I am in Paris. I feel a bit dazed. But I still have to get to the hotel.

I grumble and pull my fifty-pound luggage down the street, guiding myself half by instinct, half by sheer exhausted excitement. And my map. (Small detail.) I find the hotel—at last, may I add—and pass about a dozen bars on the way. Bars, patisseries, bistros, cafés, you name it, they’ve got it. Oh, and a handy marché (market) and a fresh fruit vendor. This is a block from my hole-in-the-wall hotel.
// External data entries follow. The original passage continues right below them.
(** * Element.h: the element lifecycle engine and its pin collections

    A shallow embedding of [src/Element.h] (class template [PinCollection],
    enum [ExecutionState], class [Element]) and the properties of the
    element specification that are stated over it.

    Conventions.
    - An [int] is a [Z] in [[INT_MIN, INT_MAX]]; a [size_t] is a [Z] in
      [[0, 2^64)].  Conversions between the two are written out.
    - A member function that reads or writes the object is an action of the
      monad [M]: it maps the object before the call to an [outcome], the
      object after the call and the list of effects the call had on its
      collaborators, oldest first.  An exception keeps the object as it was
      at the [throw].
    - The worker thread is a program counter over the lines of
      [Element::InternalWorkThread]; [worker_step] runs one statement. *)

From Stdlib Require Import ZArith List String Bool Lia.
Import ListNotations.

Local Open Scope Z_scope.

Set Implicit Arguments.

(** ** Exceptions and outcomes *)

(** The three exception classes [Element.h] throws. [InvalidOperationException]
    is thrown both with a message (line 263) and without one (line 290). *)
Inductive exception : Type :=
| ArgumentOutOfRangeException
| InvalidOperationException (message : string)
| Exception (message : string).

(** What a call does from the caller's side: it returns a value, it throws,
    it never returns because it waits for something no thread will provide,
    or it runs into behaviour the language leaves undefined. *)
Inductive outcome (A : Type) : Type :=
| Returns (a : A)
| Throws (e : exception)
| Blocks
| Undefined.

Arguments Throws {A} e.
Arguments Blocks {A}.
Arguments Undefined {A}.

Definition is_out_of_range {A} (o : outcome A) : bool :=
  match o with
  | Throws ArgumentOutOfRangeException => true
  | _ => false
  end.

Definition is_invalid_operation {A} (o : outcome A) : bool :=
  match o with
  | Throws (InvalidOperationException _) => true
  | _ => false
  end.

(** ** Machine integers *)

Definition INT_MAX : Z := 2 ^ 31 - 1.
Definition INT_MIN : Z := - 2 ^ 31.

Definition is_int (z : Z) : Prop := INT_MIN <= z <= INT_MAX.

(** [int] to [size_t], as the usual arithmetic conversions do in
    [index > pins.size()] and as the argument of [operator[]] is converted.
    [size_t] is taken 64 bits wide; on a non-negative [int] the conversion is
    the identity at any width. *)
Definition size_t_of_int (i : Z) : Z := i mod 2 ^ 64.

(** [size_t] to [int], as [return pins.size();] does in a function returning
    [int]. *)
Definition int_of_size_t (n : Z) : Z := (n + 2 ^ 31) mod 2 ^ 32 - 2 ^ 31.

(** ** PinCollection<T> *)

Module PinCollection.
Section WithPin.

Variable T : Type.

(** [std::vector<T> pins;] *)
Record t : Type := Make { pins : list T }.

(** [PinCollection() {}] *)
Definition new : t := Make [].

(** [void Add(T value) { pins.push_back(value); }] *)
Definition Add (value : T) (c : t) : t := Make (pins c ++ [value]).

(** [void Clear() { pins.clear(); }] *)
Definition Clear (c : t) : t := Make [].

(** [pins.size()] *)
Definition size (c : t) : Z := Z.of_nat (List.length (pins c)).

(** [int Count() const { return pins.size(); }] *)
Definition Count (c : t) : Z := int_of_size_t (size c).

(** [pins[n]] for a [size_t] n: the element when there is one; a read past
    the end of the vector is undefined. *)
Definition subscript (c : t) (n : Z) : outcome T :=
  match nth_error (pins c) (Z.to_nat n) with
  | Some p => Returns p
  | None => Undefined
  end.

(** [[
    T Item(int index)
    {
        if (index < 0 || index > pins.size())
            throw ArgumentOutOfRangeException();
        return pins[index];
    }
    ]] *)
Definition Item (c : t) (index : Z) : outcome T :=
  if (index <? 0) || (size_t_of_int index >? size c)
  then Throws ArgumentOutOfRangeException
  else subscript c (size_t_of_int index).

(** [for (auto pin : pins) pin->Flush();] with the call on a pin written
    as the effect [flush pin]. *)
Definition Flush {E : Type} (flush : T -> E) (c : t) : list E :=
  map flush (pins c).

(** The collection obtained by adding the handles of [l] in order. *)
Definition of_list (l : list T) : t := fold_left (fun c p => Add p c) l new.

End WithPin.
End PinCollection.

Arguments PinCollection.new {T}.

(** ** Collaborators of the element *)

(** [enum class ExecutionState] (lines 97-103). *)
Inductive ExecutionState : Type :=
| WaitingForExecute
| Initializing
| Executing
| Terminating.

(** Modelled from the spec: [MediaState] is declared in [Codec.h], which is
    not part of the sources at hand.  The specification gives the play-state
    enumeration the values [Play] and [Pause]; the element only compares
    values of it for equality. *)
Inductive MediaState : Type :=
| Pause
| Play.

(** Modelled from the spec: [InPinSPTR] and [OutPinSPTR] are shared handles
    to pins declared in [InPin.h] and [OutPin.h].  A handle is identified by
    the pin it points to; the element calls nothing but [Flush] on it. *)
Inductive InPinSPTR : Type := InPin (id : nat).
Inductive OutPinSPTR : Type := OutPin (id : nat).

(** [class InPinCollection : public PinCollection<InPinSPTR>] and
    [class OutPinCollection : public PinCollection<OutPinSPTR>]. *)
Definition InPinCollection : Type := PinCollection.t InPinSPTR.
Definition OutPinCollection : Type := PinCollection.t OutPinSPTR.

Definition ExecutionState_eqb (a b : ExecutionState) : bool :=
  match a, b with
  | WaitingForExecute, WaitingForExecute
  | Initializing, Initializing
  | Executing, Executing
  | Terminating, Terminating => true
  | _, _ => false
  end.

Definition MediaState_eqb (a b : MediaState) : bool :=
  match a, b with
  | Pause, Pause | Play, Play => true
  | _, _ => false
  end.
(** What [calculatePValue] returns for the statistic 0, in binary64. *)
Definition pValueAtZero : float := 0.99999999899999992%float.

(** Every reader the state refers to is registered: the current reader, and
    the owner of every stored map of evaluations and of every survey. *)
Definition registered (s : App.State) : Prop :=
  (forall u, App.currentUser s = Some u -> In u (App.allUsers s)) /\
  (forall i, is_Some (App.allEvaluations s !! i) ->
             exists u, In u (App.allUsers s) /\ User.id u = i) /\
  (forall i, is_Some (App.allSurveyResponses s !! i) ->
             exists u, In u (App.allUsers s) /\ User.id u = i).

(** The states the component can be in, starting from the empty one. *)
Inductive reachable : App.State -> Prop :=
| reachable_initial : reachable App.initial
| reachable_handle (ev : App.Event) (s : App.State) :
    reachable s -> App.offered ev s -> reachable (App.handle ev s).

(** An evaluation whose scores and confidences are between 0 and 5 and whose
    image quality is between 0 and 3 (0 standing for no value yet). *)
Definition inRange (e : Evaluation) : Prop :=
  0 <= t2 e <= 5 /\ 0 <= difusion e <= 5 /\ 0 <= edc e <= 5 /\ 0 <= viradsFinal e <= 5 /\
  0 <= t2Confidence e <= 5 /\ 0 <= difusionConfidence e <= 5 /\
  0 <= edcConfidence e <= 5 /\ 0 <= viradsFinalConfidence e <= 5 /\
  0 <= imageQuality e <= 3.

(** Every stored evaluation, of every reader, is in range. *)
Definition storedInRange (s : App.State) : Prop :=
  forall i evals k e,
    App.allEvaluations s !! i = Some evals -> evals !! k = Some e -> inRange e.

(** Every stored evaluation, of every reader, is that of a listed case. *)
Definition storedListed (s : App.State) : Prop :=
  forall i evals k,
    App.allEvaluations s !! i = Some evals -> is_Some (evals !! k) ->
    exists c, In c (App.cases s) /\ caseNumber c = k.

(** The requests of the screens other than the evaluation screen, which alone
    is given [onUpdate], [onAnalyze] and [onFinishAllEvaluations]. *)
Definition fromOtherScreens (ev : App.Event) : Prop :=
  match ev with
  | App.EvaluationUpdate _ _ | App.GoToAnalysis | App.FinishEvaluations => False
  | _ => True
  end.

(** The states of the application with its evaluation screen, starting from
    the empty session: a request of another screen may arrive at any time,
    the evaluation screen may be mounted anew at any time, and on the
    evaluation screen the reader uses the controls it offers while its
    effects ([Show], [Tick]) run in any order. *)
Inductive running : EvaluationScreen.State -> Prop :=
| running_initial : running (EvaluationScreen.mounted, App.initial)
| running_request (ev : App.Event) (l : EvaluationScreen.Local) (s : App.State) :
    running (l, s) -> fromOtherScreens ev -> App.offered ev s ->
    running (l, App.handle ev s)
| running_mount (l : EvaluationScreen.Local) (s : App.State) :
    running (l, s) -> running (EvaluationScreen.mounted, s)
| running_screen (ev : EvaluationScreen.Event) (st : EvaluationScreen.State) :
    running st -> EvaluationScreen.offered ev st ->
    running (EvaluationScreen.handle ev st).

(** What holds in every running state. *)
Definition wellFormed (st : EvaluationScreen.State) : Prop :=
  inRange (EvaluationScreen.currentEval (fst st)) /\
  storedInRange (snd st) /\ storedListed (snd st).



(** * Theory of binary64 rounding *)

Lemma bpow_pos e : (0 < bpow e)%R.
Proof. apply powerRZ_lt; lra. Qed.

Lemma bpow_add a b : bpow (a + b) = (bpow a * bpow b)%R.
Proof. apply powerRZ_add; lra. Qed.

Lemma bpow_Z n : 0 <= n -> bpow n = IZR (2 ^ n).
Proof.
  intros Hn. destruct n as [|p|p]; [reflexivity| |lia].
  unfold bpow. symmetry. apply (Zpower_pos_powerRZ 2 p).
Qed.

Lemma bpow_le a b : a <= b -> (bpow a <= bpow b)%R.
Proof.
  intros H. replace b with (a + (b - a)) by lia.
  rewrite bpow_add, (bpow_Z (b - a)) by lia.
  pose proof (bpow_pos a).
  assert (1 <= IZR (2 ^ (b - a)))%R by (apply IZR_le; pose proof (Z.pow_pos_nonneg 2 (b - a)); lia).
  nra.
Qed.

Lemma bpow_lt a b : a < b -> (bpow a < bpow b)%R.
Proof.
  intros H. replace b with (a + (b - a)) by lia.
  rewrite bpow_add, (bpow_Z (b - a)) by lia.
  pose proof (bpow_pos a).
  assert (2 <= IZR (2 ^ (b - a)))%R.
  { apply IZR_le. replace (b - a) with (1 + (b - a - 1)) by lia.
    rewrite Z.pow_add_r by lia. pose proof (Z.pow_pos_nonneg 2 (b - a - 1)). lia. }
  nra.
Qed.

Lemma F2R_shift m e k : 0 <= k -> F2R m (e + k) = F2R (m * 2 ^ k) e.
Proof.
  intros Hk. unfold F2R. rewrite bpow_add, (bpow_Z k), mult_IZR by lia. ring.
Qed.

Lemma F2R_le m1 m2 e : (F2R m1 e <= F2R m2 e)%R <-> m1 <= m2.
Proof.
  unfold F2R. pose proof (bpow_pos e). split; intros Hle.
  - apply le_IZR. nra.
  - apply IZR_le in Hle. nra.
Qed.

Lemma F2R_lt m1 m2 e : (F2R m1 e < F2R m2 e)%R <-> m1 < m2.
Proof.
  unfold F2R. pose proof (bpow_pos e). split; intros Hlt.
  - apply lt_IZR. nra.
  - apply IZR_lt in Hlt. nra.
Qed.

Lemma F2R_eq m1 m2 e : F2R m1 e = F2R m2 e <-> m1 = m2.
Proof.
  split; [|congruence]. intros H.
  apply Z.le_antisymm; apply (F2R_le _ _ e); rewrite H; lra.
Qed.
I take that back, my hotel isn’t a hole in the wall. It’s as if they took a 5 story apartment building and sliced it vertically (vertically) into thirds. This building is tall and skinny, and some of the rooms have their own strange stairs leading directly to the door. Some might think it’s sort of strange, but hey, Cest Paris, nest-ce pas? I say, “Bonjour” to the concierge and hand him my email with my info. He glances at it, types some stuff into the computer, then looks at me. “Parlez-vous français?” he asks hesitantly. “Un petit peu,” I reply sheepishly. “Okay,” he says, and then half-gestures, half-explains for me to leave my luggage and go wander for an hour while they prepare my room. Oh great, I think. I’m hot, annoyed, haven’t slept in 24 hours and I’m supposed to go “enjoy Paris.” On my way out, I notice a small computer wedged in a corner. A sign next to it reads, “1/2 Heure, 4€” And I realize: that is their internet.

I slowly begin to panic.

I haven’t slept, I haven’t eaten anything but plane lasagna (which was terrible) and a croissant and my only way to contact the states is a small computer. I fervently hope I can access wireless. I take a stroll down the street and find a café of sorts, which I’d seen on the walk over. I go inside after carefully practicing what I am going to say and I say,

“Je voudrais un foccacia—”

« Non, » the woman behind the counter snaps. « Nous ne servions pas les focaccias maintenant. Seulement les sandwichs, salades, et omeletes. » I blink, surprised I completley understood her rapid speech, and immediately say, « L’Artist, si vous plait, » naming a mozzarella, tomato, and basil sandwich on a baguette. (I started typing in French in Microsoft Word, and it reverted my quotation marks to French style, automatically. Scary!) Anyway, she could tell (or could she?) that I was not easily acquainted with French, so she rang me up with a little disdain (“Six Euro quatre-vingts!”) Brilliantly, I manage to get away with a sandwich, an Evian, and a cookie (their French “value meal”) and sneak into a corner to eat. I make my way back the hotel, exhausted, but only after stopping to purchase my first bottle of wine. Ah, Paris. Cest necessaire pour l’experience! The stairs barely fit me and the lift—the lift!—can fit (imagine this) one-and-a-half people. Yes! A half person could fit in that lift, but not two whole people. I’m gasping from claustrophobia and I climb my way out onto the fourth floor. My room is small and cramped, like the rest of the place, but the bed is large and it’s clean and tidy. A good sign!

So that’s where I stand. I’ll figure out the internet soon enough.